Es muy importante. Creo que todos somos música. En ese sentido, yo los invito a ellos a explayarse y a curtirse. Como tienen instrumentos en la casa, obviamente agarran el piano, la guitarra o bailan. Pero es muy personal, no es con presión, la idea es que sientan disfrute. Si después tienen ganas de ir a un conservatorio, a un instituto, a un profesor particular, bueno, se va viendo.
- Cuando hacés algo junto a Miranda se nota que son dos pares trabajando, dos artistas en lo suyo, pero se percibe algo más, una ternura especial, ¿cómo lo vivís vos?
Es eso. El otro día me pidió acompañarla con la guitarra en el Konex, que tenía un recital y justo se estaba cerrando todo, un par de músicos de ella no podían por cuestiones de la familia, de salud y todo esto que estamos viviendo. Fue un disfrute. Hasta me puse nervioso como si fuera un show mío, porque quería rendirle a ella bien para que se sintiera cómoda. La sacamos bien, salió lindo. Trato de no derretirme en el escenario, pero por dentro estoy agradeciendo mucho a la vida.
- Colaboran mutuamente en el material que cada uno crea, ¿no?
Sí, ella es mucho más cool que yo y sabe mucho más. En el corte que sacamos con David Lebón, Todo esto, ella fue productora ejecutiva y artística del video, que dirigió su novio, Bruno Adamovsky. Confío mucho, plenamente. A veces, para mi sorpresa, me dice “Papá, ¿me das una mano con esto?”. Sobre todo, con armonías, que son mi fuerte. A mí me gusta mucho trabajar las armonías vocales, que después se pueden extrapolar a las armonías para un arreglo para cuerdas o un arreglo para caños, vientos. A veces me pide una mano, y qué bueno que no me ningunea, que aprecia ciertas cosas del viejo.
En algunas de sus letras, de forma velada o más explícita, expone miserias humanas y algunas bajezas menores, más cotidianas, sin dejar de lado una importante cuota de humor, el toque que permite sonreír “a pesar de”. En redes, elige compartir arte o situaciones callejeras entretenidas, pintorescas, llamativas: también está presente el humor, esa cuota de disonancia que hace que algo desencaje y produzca la gracia. De una forma u otra, rescata belleza del mundo y la comparte.
- Se te percibe optimista, ¿te definirías así?
No exactamente. Hay una frase que me enseñó un amigo hace unos años, una ley de Murphy: “Un pesimista es un optimista con experiencia”. Soy eso.
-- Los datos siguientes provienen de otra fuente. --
(* ===== verification/CipherSuite.v ===== *)
(** The registry of cipher suites: src/tls/ciphersuite.c.

    A C string is a [string] without its terminator.  The scans of
    [opssl_ciphersuite_parse_list] are structural recursions on the rest of the
    string; its outer loop, whose iterations skip several characters, runs on
    fuel, and [None] is "still running" or a write outside the output array. *)
From Stdlib Require Import Ascii.
From S2P Require Import Prelude Hmac AesSpec Aes AesNi BlockModes AesNiGcm Aead Record.
#[local] Open Scope Z_scope.

(** [opssl_ciphersuite_t]: the IANA numbers of types.h. *)
Definition OPSSL_TLS_AES_128_GCM_SHA256 : Z := 0x1301.
Definition OPSSL_TLS_AES_256_GCM_SHA384 : Z := 0x1302.
Definition OPSSL_TLS_CHACHA20_POLY1305_SHA256 : Z := 0x1303.
Definition OPSSL_TLS_AES_128_CCM_SHA256 : Z := 0x1304.
Definition OPSSL_TLS_AES_256_CCM_SHA384 : Z := 0xC0B0.
Definition OPSSL_TLS_AES_256_CCM_8_SHA384 : Z := 0xC0B1.
Definition OPSSL_TLS_CAMELLIA_128_GCM_SHA256 : Z := 0xC0B2.
Definition OPSSL_TLS_CAMELLIA_256_GCM_SHA384 : Z := 0xC0B3.
Definition OPSSL_TLS_ECDHE_RSA_AES_128_GCM : Z := 0xC02F.
Definition OPSSL_TLS_ECDHE_RSA_AES_256_GCM : Z := 0xC030.
Definition OPSSL_TLS_ECDHE_ECDSA_AES_128_GCM : Z := 0xC02B.
Definition OPSSL_TLS_ECDHE_ECDSA_AES_256_GCM : Z := 0xC02C.
Definition OPSSL_TLS_ECDHE_RSA_CHACHA20 : Z := 0xCCA8.
Definition OPSSL_TLS_ECDHE_ECDSA_CHACHA20 : Z := 0xCCA9.
Definition OPSSL_TLS_DHE_RSA_AES_128_GCM : Z := 0x009E.
Definition OPSSL_TLS_DHE_RSA_AES_256_GCM : Z := 0x009F.
Definition OPSSL_TLS_DHE_RSA_CHACHA20 : Z := 0xCCAA.
Definition OPSSL_TLS_ECDHE_ECDSA_AES_128_CCM : Z := 0xC0AC.
Definition OPSSL_TLS_ECDHE_ECDSA_AES_256_CCM : Z := 0xC0AD.
Definition OPSSL_TLS_DHE_RSA_AES_128_CCM : Z := 0xC09E.
Definition OPSSL_TLS_DHE_RSA_AES_256_CCM : Z := 0xC09F.
Definition OPSSL_TLS_AES_128_CCM_8_SHA256 : Z := 0x1305.
Definition OPSSL_TLS_DHE_RSA_AES_128_CCM_8 : Z := 0xC0A0.
Definition OPSSL_TLS_DHE_RSA_AES_256_CCM_8 : Z := 0xC0A1.
Definition OPSSL_TLS_ECDHE_ECDSA_AES_128_CCM_8 : Z := 0xC0AE.
Definition OPSSL_TLS_ECDHE_ECDSA_AES_256_CCM_8 : Z := 0xC0AF.
Definition OPSSL_TLS_ECDHE_ECDSA_CAMELLIA_128_GCM : Z := 0xC086.
Definition OPSSL_TLS_ECDHE_ECDSA_CAMELLIA_256_GCM : Z := 0xC087.
Definition OPSSL_TLS_ECDHE_RSA_CAMELLIA_128_GCM : Z := 0xC08A.
Definition OPSSL_TLS_ECDHE_RSA_CAMELLIA_256_GCM : Z := 0xC08B.
Definition OPSSL_TLS_DHE_RSA_CAMELLIA_128_GCM : Z := 0xC07C.
Definition OPSSL_TLS_DHE_RSA_CAMELLIA_256_GCM : Z := 0xC07D.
Prefiero ser un optimista, aunque obviamente estoy un poco más curtido y fogueado. Vivido, por así decirlo. Pero sí quiero mantener la ilusión y la posibilidad de sorprenderme. Eso está intacto, por suerte. No me parece una buena opción ser un limado, un curtido que ya vio todo y nada lo sorprende, porque me parece mentira. Vivir así no me parece muy alentador.
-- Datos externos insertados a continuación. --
(* ===== verification/Conn.v ===== *)
(** A connection: src/tls/handshake.c, its state, its record input and output, and
    the calls that read and write application data.

    [conn] is [struct opssl_conn] without the members of the handshake engine and
    of the peer's certificate.  [hash_algo] is what [opssl_tls13_get_hash_algo]
    reads from [hs_buf].  The transport, a descriptor or a pair of callbacks, is
    the list of what its next calls do: [read] returns at most what it was asked
    for, the rest of a chunk staying for the next call; a list that is used up
    means no data, or no room, yet.  [sent] are the bytes written so far.

    A call runs in the monad [M] over the connection and the transport; its
    failure is undefined behaviour, or a loop that has not ended. *)
From S2P Require Import Prelude Types Platform Err Cpu Hmac Hkdf KeySched AesSpec ChaCha20 Poly1305 AesNi Aes BlockModes AesNiGcm Aead Record CipherSuite.
#[local] Open Scope Z_scope.

(* ------------------------------------------------------------------ *)
(** * Constants *)

Definition TLS_MAX_RECORD_LEN : nat := Z.to_nat 16384.
Definition TLS_MAX_ENCRYPTED_LEN : Z := 16640.
Definition TLS_HANDSHAKE_HEADER_LEN : nat := 4.
Definition TLS_RT_CHANGE_CIPHER_SPEC : Z := 20.
Definition TLS_RT_ALERT : Z := 21.
Definition TLS_RT_HANDSHAKE : Z := 22.
Definition TLS_RT_APPLICATION_DATA : Z := 23.
Definition TLS_HT_NEW_SESSION_TICKET : Z := 4.
Definition TLS_HT_CERTIFICATE_REQUEST : Z := 13.
Definition TLS_EPOCH_PLAINTEXT : Z := 0.
Definition TLS_EPOCH_HANDSHAKE : Z := 1.
Definition TLS_EPOCH_APPLICATION : Z := 2.

(** The reason codes of err.h that a connection stores. *)
Definition OPSSL_ERR_NOT_SUPPORTED : Z := 3.
Definition OPSSL_ERR_VERSION_MISMATCH : Z := 4.
Definition OPSSL_ERR_PROTOCOL : Z := 16.
Definition OPSSL_ERR_PEER_ALERT : Z := 17.
Definition OPSSL_ERR_HANDSHAKE_INCOMPLETE : Z := 18.
Definition OPSSL_ERR_SHUTDOWN_SENT : Z := 19.
Definition OPSSL_ERR_PEER_CLOSED : Z := 20.
Definition OPSSL_ERR_RECORD_TOO_LARGE : Z := 21.
Definition OPSSL_ERR_BUFFER_OVERFLOW : Z := 22.

(* ------------------------------------------------------------------ *)
(** * The state *)

Definition READ_BUF_SIZE : nat := Z.to_nat 18432.
Definition APP_BUF_SIZE : nat := Z.to_nat 16384.

Record conn := mk_conn {
  c_dir : Z; c_hs_state : Z; c_version : Z; c_cipher : Z; c_group : Z;
  c_read_buf : list Z; c_read_len : nat;
  c_write_buf : list Z; c_write_len : nat; c_write_off : nat;
  c_read_cipher : option opssl_aead_ctx; c_write_cipher : option opssl_aead_ctx;
  c_read_iv : list Z; c_write_iv : list Z; c_read_seq : Z; c_write_seq : Z;
  c_read_encrypted : bool; c_write_encrypted : bool; c_is_tls13 : bool;
  c_read_epoch : Z; c_write_epoch : Z;
  c_app_buf : list Z; c_app_len : nat; c_app_off : nat;
  c_last_error : Z; c_last_want : opssl_result_t;
  c_write_key : list Z; c_write_key_len : nat; c_read_key : list Z; c_read_key_len : nat;
  c_client_traffic_secret : list Z; c_server_traffic_secret : list Z; c_secret_len : nat;
  c_resumption_master_secret : list Z; c_rms_len : nat;
  c_session_ticket : list Z; c_session_ticket_len : nat; c_ticket_lifetime : Z; c_ticket_age_add : Z;
  c_ticket_psk : list Z; c_ticket_psk_len : nat; c_has_ticket : bool;
  c_key_update_apply_after_flush : bool; c_hs_initialized : bool;
  c_shutdown_sent : bool; c_shutdown_received : bool; c_postquantum : bool;
  c_hash_algo : opssl_hmac_algo_t
}.

(** The connection with the field [proj] replaced: its eta expansion, with [v] where
    the field is read. *)
Ltac set_field c proj v :=
  let t := eval cbv beta in
    (mk_conn (c_dir c) (c_hs_state c) (c_version c) (c_cipher c) (c_group c) (c_read_buf c) (c_read_len c)
      (c_write_buf c) (c_write_len c) (c_write_off c) (c_read_cipher c) (c_write_cipher c) (c_read_iv c) (c_write_iv c) (c_read_seq c) (c_write_seq c)
      (c_read_encrypted c) (c_write_encrypted c) (c_is_tls13 c) (c_read_epoch c) (c_write_epoch c) (c_app_buf c) (c_app_len c) (c_app_off c)
      (c_last_error c) (c_last_want c) (c_write_key c) (c_write_key_len c) (c_read_key c) (c_read_key_len c)
      (c_client_traffic_secret c) (c_server_traffic_secret c) (c_secret_len c) (c_resumption_master_secret c) (c_rms_len c)
      (c_session_ticket c) (c_session_ticket_len c) (c_ticket_lifetime c) (c_ticket_age_add c) (c_ticket_psk c) (c_ticket_psk_len c) (c_has_ticket c)
      (c_key_update_apply_after_flush c) (c_hs_initialized c) (c_shutdown_sent c) (c_shutdown_received c) (c_postquantum c) (c_hash_algo c)) in
  match eval pattern (proj c) in t with ?g _ => let r := eval cbv beta in (g v) in exact r end.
- ¿Mantenés el happy go lucky?
Sí, digamos que ese espíritu lo tengo. Me parece que es una forma de inspirar al otro a ser abierto y dar lugar a que uno pueda sorprenderse con cosas del otro y el otro con cosas de uno. Hay que amigarse con toda la porquería que uno tiene. En una canción del último disco, Algo ritmos, que se llama “Tú ve”, digo “Todos de algún lado ya venimos averiados”, o sea que todos tenemos nuestras cosas, nuestros traumas. Es esa frase que le decía la madre a Bob Dylan cuando él era medio maltratador con los demás: “Pará, Bob, todos estamos peleando una dura batalla”. Empatía. Algo que para mí es primordial, por eso amo la música. Es empatía pura, trasciende todo: las razas, las religiones, los tamaños, las edades, las generaciones. Por eso creo que todos amamos la música.
TRABAJO PRESENCIAL
Una de las tantas consecuencias de la pandemia fue (y sigue siendo) la cancelación de shows presenciales. En casi año y medio, son escasas las excepciones en las que los artistas pudieron subirse al escenario frente a su público.
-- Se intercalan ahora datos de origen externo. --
Lemma send_record_spec c t : sends fuel junk calloc_ok c ctx -> c_write_seq c < UINT64_MAX -> (c_write_len c = 0 /\ c_write_off c = 0)%nat ->
  exists r c' t', send_record fuel junk calloc_ok type data (c, t) = Some (r, (c', t')) /\ written c t r c' t'.
Proof.
  intros Hc Hseq [H0 H0']. pose proof (ro_seq _ _ _ _ (sn_ok _ _ _ _ _ Hc)) as Hs. cbn in Hs.
  destruct (build_record_spec fuel junk calloc_ok c ctx Hc type Hty data Hd Hl Hseq t) as (b & Hlb & Hbb & E & Hw).
  unfold send_record, bind at 1. rewrite E. unfold bind, getc. cbn [fst]. set (n := (length data + overhead (wr_state c))%nat) in *.
  change (c_write_buf (set_write_len n (wrote c b))) with b. rewrite Hw.
  assert (22 <= overhead (wr_state c) <= 29)%nat as Hov by (unfold overhead; destruct (is_tls13 _); lia).
  assert (n <= READ_BUF_SIZE)%nat as Hn by (unfold n, READ_BUF_SIZE; lia).
  assert (length (wire (scheme_of ctx) (wr_state c) type data) = n) as Hln by (rewrite <- Hw, length_take, Hlb; lia).
  set (w := wire _ _ _ _) in *. assert (out c t = sent t) as Eo by (unfold out, pending_out; rewrite H0, H0', app_nil_r; done).
  destruct (conn_write_spec (set_write_len n (wrote c b)) t w) as (x & t' & -> & Hr & Ht & _ & _ & Hx).
  assert (forall o, (o < n)%nat -> sends fuel junk calloc_ok (wio b n o (c_write_seq c + 1) c) ctx) as Hk.
  { intros o Ho. apply sends_wio; [done | done | done | left; unfold READ_BUF_SIZE; lia | lia]. }
  destruct x as [k | |]; unfold modc, fail, bind, ret; cbn [fst snd].
  - destruct Hx as [Hk' Hx]. destruct (Nat.ltb_spec k n) as [H | H].
    + eexists _, _, t'. split; [reflexivity |]. split_and!; [apply (Hk k H) | done | done | | by right; left]. right. split; [done |].
      rewrite Eo. unfold out. rewrite Hx, <- app_assoc. f_equal. unfold pending_out. cbn [c_write_off c_write_len c_write_buf set_write_off set_write_len wrote set_write_buf set_write_seq].
      fold w. rewrite <- (take_drop k w) at 2. f_equal. unfold sub_list. rewrite <- Hw, skipn_firstn_comm. done.
    + eexists _, _, t'. split; [reflexivity |]. split_and!; [| done | done | | by left].
      * apply (sends_wio c b 0 0 (c_write_seq c + 1)); [done | done | done | by right | lia].
      * right. split; [done |]. rewrite Eo. unfold out. rewrite Hx, take_ge by lia. by rewrite app_nil_r.
  - eexists _, _, t'. split; [reflexivity |]. split_and!; [apply (Hk 0%nat); lia | done | done | | by right; left]. right. split; [done |].
    rewrite Eo. unfold out. rewrite Hx. f_equal. unfold pending_out. cbn. by rewrite Nat.sub_0_r.
  - destruct Hx as [Hx Hd']. eexists _, _, t'. split; [reflexivity |]. split_and!; [| done | done | | by right; right].
    + assert (c_write_off c = 0%nat) as Hz by done. pose proof (sends_last _ OPSSL_ERR_IO (Hk 0%nat ltac:(lia))) as G. rewrite <- Hz in G. exact G.
    + right. split; [done |]. rewrite Eo. unfold out. rewrite Hx. f_equal. unfold pending_out. cbn. rewrite H0', Nat.sub_0_r. done.
Qed.

Lemma write_record_spec c t : sends fuel junk calloc_ok c ctx -> c_write_seq c < UINT64_MAX ->
  exists r c' t', write_record fuel junk calloc_ok type data (c, t) = Some (r, (c', t')) /\ written c t r c' t'.
Proof.
  intros Hc Hs. unfold write_record. rewrite (proj2 (Nat.ltb_ge _ _)) by (unfold TLS_MAX_RECORD_LEN; lia). unfold bind.
  destruct (flush_pending_spec c t Hc) as (o & c1 & t1 & -> & Hc1 & Ew & Eo & Er & Et & Ho). destruct o as [r |].
  - eexists _, c1, t1. split; [reflexivity |]. split_and!; try done; [| by right]. left. split_and!; try done. intros ->. destruct Ho as [| []]; done.
  - assert (c_write_seq c1 = c_write_seq c) as Es by exact (f_equal seq Ew).
    destruct (send_record_spec c1 t1 Hc1 ltac:(by rewrite Es) Ho) as (r & c' & t' & -> & H1 & H2 & H3 & H4 & H5).
    exists r, c', t'. split; [done |]. split_and!; [done | by rewrite H2 | tauto | | destruct H5 as [| [| []]]; [by left | by right; left | by right; right; tauto]].
    rewrite <- Ew, <- Eo, <- Es. done.
Qed.
End Stream.

(* ------------------------------------------------------------------ *)
(** * Application data *)

(** The records of the chunks [ds], one sequence number after the other. *)
Fixpoint wires (S : aead_scheme) (st : record_cipher_state_t) (ds : list (list Z)) : list Z :=
  match ds with
  | [] => []
  | d :: r => wire S st TLS_RT_APPLICATION_DATA d ++ wires S (set_seq st (seq st + 1)) r
  end.

Lemma wires_app S st a b : wires S st (a ++ b) = wires S st a ++ wires S (set_seq st (seq st + Z.of_nat (length a))) b.
Proof.
  revert st. induction a as [| d a IH]; intros st; [cbn; rewrite Z.add_0_r; by destruct st |]. cbn [app wires length]. rewrite IH, <- app_assoc. do 3 f_equal.
  cbn [set_seq seq]. unfold set_seq. cbn. f_equal. lia.
Qed.

Definition chunk_ok (d : list Z) : Prop := bytes d /\ 0 < Z.of_nat (length d) <= 16384.

Section Data.
Context {C : Cpu} {X : Avx2} {XS : Avx2Spec X} {I : AesInstr} {IS : AesInstrSpec I} {J : Clmul} {JS : ClmulSpec J}.
Context (fuel : nat) (junk : poly1305_state_t) (calloc_ok : bool) (ctx : opssl_aead_ctx).

(** The chunks that a call has put in the stream, and what it returns for them. *)
Definition accepted (c : conn) (t : io) (data : list Z) (before : nat) (r : Z) (c' : conn) (t' : io) : Prop :=
  sends fuel junk calloc_ok c' ctx /\ rx t' = rx t /\ (tx_clean t -> tx_clean t') /\
  exists ds, Forall chunk_ok ds /\ concat ds = take (length (concat ds)) data /\
    wr_state c' = set_seq (wr_state c) (c_write_seq c + Z.of_nat (length ds)) /\
    out c' t' = out c t ++ wires (scheme_of ctx) (wr_state c) ds /\
    (tx_clean t -> r = let n := (before + length (concat ds))%nat in if (n =? 0)%nat then -1 else Z.of_nat n).

Lemma write_loop_spec n data before c t : sends fuel junk calloc_ok c ctx -> bytes data -> (length data <= n)%nat -> (0 < before + length data)%nat ->
  c_write_seq c + Z.of_nat (length data) < UINT64_MAX ->
  exists r c' t', write_loop fuel junk calloc_ok n data before (c, t) = Some (r, (c', t')) /\ accepted c t data before r c' t'.
Proof.
  revert data before c t. induction n as [| n IH]; intros data before c t Hc Hd Hn Hb Hs.
  { destruct data; [| cbn in Hn; lia]. eexists _, c, t. split; [reflexivity |]. do 3 (split; [done |]). exists []. cbn [concat length wires] in *. cbv zeta.
    rewrite !Z.add_0_r, Nat.add_0_r, (proj2 (Nat.eqb_neq _ _)) by lia. rewrite app_nil_r. by destruct c. }
  destruct data as [| x l] eqn:Ed.
  { eexists _, c, t. split; [reflexivity |]. do 3 (split; [done |]). exists []. cbn [concat length wires] in *. cbv zeta.
    rewrite !Z.add_0_r, Nat.add_0_r, (proj2 (Nat.eqb_neq _ _)) by lia. rewrite app_nil_r. by destruct c. }
  rewrite <- Ed in *. assert (0 < length data)%nat as Hlen by (rewrite Ed; cbn; lia).
  assert (write_loop fuel junk calloc_ok (Datatypes.S n) data before (c, t) =
    (let chunk_size := Nat.min (length data) TLS_MAX_RECORD_LEN in
      before_c <- getc ;;
      r <- write_record fuel junk calloc_ok TLS_RT_APPLICATION_DATA (take chunk_size data) ;;
      c <- getc ;;
      match r with
      | OPSSL_WANT_WRITE | OPSSL_WANT_READ =>
        let written := if negb (c_write_seq c =? c_write_seq before_c) then (before + chunk_size)%nat else before in
        modc (set_last_want r) ;;; ret (if (0 <? written)%nat then Z.of_nat written else -1)
      | OPSSL_OK => write_loop fuel junk calloc_ok n (drop chunk_size data) (before + chunk_size)
      | _ => ret (-1)
      end) (c, t)) as -> by (by rewrite Ed).
  cbv zeta. set (k := (length data `min` TLS_MAX_RECORD_LEN)%nat). assert (0 < k <= length data /\ k <= Z.to_nat 16384)%nat as [Hk1 Hk2] by (unfold k, TLS_MAX_RECORD_LEN; lia).
  assert (length (take k data) = k) as Hlk by (rewrite length_take; lia).
  assert (chunk_ok (take k data)) as Hck by (split; [by apply bytes_take | lia]). unfold bind at 1 2, getc at 1. cbn [fst].
  destruct (write_record_spec fuel junk calloc_ok ctx TLS_RT_APPLICATION_DATA ltac:(done) (take k data) ltac:(apply Hck) ltac:(lia) c t Hc ltac:(lia))
    as (r & c1 & t1 & -> & Hc1 & Hr1 & Ht1 & Hcase & Hres). unfold bind, getc, modc, ret. cbn [fst snd].
  assert (r = OPSSL_OK \/ r = OPSSL_WANT_WRITE \/ r = OPSSL_ERROR /\ ~ tx_clean t) as [-> | [-> | [-> Hdirty]]] by tauto; clear Hres.
  - destruct Hcase as [(_ & _ & []) | [Ew Eo]]; [done |]. assert (c_write_seq c1 = c_write_seq c + 1) as Es by exact (f_equal seq Ew).
    destruct (IH (drop k data) (before + k)%nat c1 t1 Hc1) as (r' & c' & t' & -> & Hc' & Hr' & Ht' & ds & Hds & Hcd & Ew' & Eo' & Hret);
      [by apply bytes_drop | rewrite length_drop; lia | lia | rewrite length_drop; lia |].
    eexists r', c', t'. split; [done |]. split; [done |]. split; [by rewrite Hr' |]. split; [tauto |]. exists (take k data :: ds).
    cbn [concat length wires]. rewrite length_app, Hlk. split_and!; [by constructor | | | | intros Ht; rewrite Hret by tauto; cbv zeta; by rewrite Nat.add_assoc].
    + rewrite <- (take_drop k data) at 2. rewrite take_app_ge by lia. rewrite Hlk. replace (k + length (concat ds) - k)%nat with (length (concat ds)) by lia. by f_equal.
    + rewrite Ew', Ew, Es. unfold set_seq. cbn. f_equal. lia.
    + rewrite Eo', Eo, <- app_assoc. rewrite Ew. done.
  - destruct Hcase as [(Ew & Eo & _) | [Ew Eo]]; assert (Es := f_equal seq Ew); cbn [wr_state set_seq seq] in Es; rewrite Es.
    + rewrite Z.eqb_refl. cbn [negb]. eexists _, _, t1. split; [reflexivity |]. split; [by apply sends_want |]. do 2 (split; [done |]). exists []. cbn [concat length wires].
      rewrite Z.add_0_r, Nat.add_0_r, app_nil_r. split_and!; [done | done | exact Ew | exact Eo |]. intros _. cbv zeta. by destruct before.
    + rewrite (proj2 (Z.eqb_neq _ _)) by lia. cbn [negb]. eexists _, _, t1. split; [reflexivity |]. split; [by apply sends_want |]. do 2 (split; [done |]). exists [take k data].
      cbn [concat length wires]. rewrite !app_nil_r, Hlk. split_and!; [by constructor | done | exact Ew | exact Eo |]. intros _. cbv zeta.
      rewrite (proj2 (Nat.ltb_lt _ _)), (proj2 (Nat.eqb_neq _ _)) by lia. done.
  - destruct Hcase as [(Ew & Eo & _) | [Ew Eo]]; eexists _, c1, t1; (split; [reflexivity |]); do 3 (split; [done |]).
    + exists []. cbn [concat length wires]. rewrite Z.add_0_r, app_nil_r. by destruct c.
    + exists [take k data]. cbn [concat length wires]. rewrite !app_nil_r, Hlk. split_and!; [by constructor | done | exact Ew | exact Eo | done].
Qed.

Lemma opssl_write_spec hfuel hjunk data c t : sends fuel junk calloc_ok c ctx -> bytes data -> c_write_seq c + Z.of_nat (length data) < UINT64_MAX ->
  exists r c' t', opssl_write fuel junk calloc_ok hfuel hjunk data (c, t) = Some (r, (c', t')) /\ accepted c t data 0%nat r c' t'.
Proof.
  intros Hc Hd Hs. destruct (sn_open _ _ _ _ _ Hc) as (H1 & H2 & H3). unfold opssl_write, bind at 1, getc. cbn [fst].
  destruct (Nat.eqb_spec (length data) 0) as [E | E].
  - eexists _, c, t. split; [reflexivity |]. do 3 (split; [done |]). exists []. cbn [concat length wires]. rewrite Z.add_0_r, app_nil_r. by destruct c.
  - rewrite H1, H2, H3, Z.eqb_refl. cbn [negb]. unfold bind, ret. apply write_loop_spec; (done || lia).
Qed.
End Data.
“Yo digo que no seremos trabajadores esenciales, quizás, pero sí presenciales. Vivimos de estar conectados, literalmente, con la gente: una mirada, un abrazo, bailar. El año pasado hacía streamings y después me quedaba como vacío, no tenía el aplauso. Al equipo que me filmaba le pedía que me aplaudiera, que hiciera ruido, hasta pedí que me pusieran unos aplausos, unas ovaciones en off, porque uno está acostumbrado a esa conexión. Tuve la suerte de hacer dos Gran Rex en abril, de conectar con el público, en un aforo obviamente limitado. Hubo una sensación muy compartida con la gente, que estaba muy agradecida y necesitada”.